Among the entries that follow, find every line with the word "reverse" and list it.

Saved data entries
━━━━━━━━━━━━━━━━

(* ===== verification/Hamming.v ===== *)
(** * [errcorrection/hamming.cpp], [first.cpp], [first.c]: parity codes

    [hamming.cpp] inserts redundancy bits at the positions that are powers of
    two, computes them by counting ones, inverts a bit chosen by the user and
    recomputes the redundancy bits to find the position of the error.  The
    reference is the syndrome: the exclusive or of the positions that hold a
    one.  [first.cpp] appends a parity bit to a number; [first.c] is an earlier
    version whose loop does not advance.

    [cout << ...] of several items is one [Puts] per statement. *)

From S2P Require Import Prelude CString Posix.

#[local] Open Scope Z_scope.

Ltac Zify.zify_post_hook ::= Z.to_euclidean_division_equations.

Module Hamming.

Definition INDETERMINATE (n : nat) : list (option Z) := replicate n None.

(** [cin>>x]: at the end of the input the variable keeps its value. *)
Definition cin (x : option Z) : prog (option Z) :=
  v ← scan_int; mret (match v with Some y => Some y | None => x end).

Definition cin_cell (i : Z) (b : list (option Z)) : prog (list (option Z)) :=
  c ← need (aget b i); x ← cin c; need (aset b i x).

(** Lines 16-19: [for (i=m-1;i>=0;i--) cin>>db[i];] *)
Definition read_frame (m : Z) (db : list (option Z)) : prog (list (option Z)) :=
  for_up 0 m (λ t db, cin_cell (m - 1 - t) db) db.

(** Lines 26-29. *)
Definition show_frame (m : Z) (db : list (option Z)) : prog unit :=
  for_up 0 m (λ i _, x ← need (iget db i); puts (dec x +:+ " ")) tt.

(** Lines 33-40: reverse [db] through [temp]. *)
Definition reverse (m : Z) (db : list (option Z)) : option (list (option Z)) :=
  temp ← for_up 0 m (λ j temp, x ← iget db (m - 1 - j); iset temp j x) (INDETERMINATE 30);
  for_up 0 m (λ i db, x ← iget temp i; iset db i x) db.

Record frame := Frame { df : list (option Z); l : Z; nrb : Z }.

(** Lines 49-66: [for(i=1,j=0;j<m;i++) ...]; [df] has 30 cells, so 30 rounds
    are as many as can be run. *)
Definition insert_step (m : Z) (db : list (option Z)) (s : Z * Z * Z * frame)
    : option ((Z * Z * Z * frame) + frame) :=
  let '(i, j, k, f) := s in
  if j <? m then
    if i =? k then
      d ← iset (df f) i (-1);
      Some (inl (i + 1, j, k * 2, Frame d (l f + 1) (nrb f + 1)))
    else
      x ← iget db j;
      d ← iset (df f) i x;
      Some (inl (i + 1, j + 1, k, Frame d (l f + 1) (nrb f)))
  else Some (inr f).

Definition insert_redundancy (m : Z) (db : list (option Z)) : option frame :=
  r ← loop 30 (insert_step m db) (1, 0, 1, Frame (INDETERMINATE 30) 0 0);
  match r with inr f => Some f | inl _ => None end.

(** [for(i=l;i>0;i--) cout<<df[i]<<" ";] *)
Definition show_down (sep1 sep2 : string) (l : Z) (df : list (option Z)) : prog unit :=
  for_up 0 l (λ t _, x ← need (iget df (l - t)); puts (sep1 +:+ dec x +:+ sep2)) tt.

━━━━━━━━━━━━━━━━

- [YOUR SOLUTION]
(** Lines 33-40: reverse [db] through [temp]. *)
Definition reverse (m : Z) (db : list (option Z)) : option (list (option Z)) :=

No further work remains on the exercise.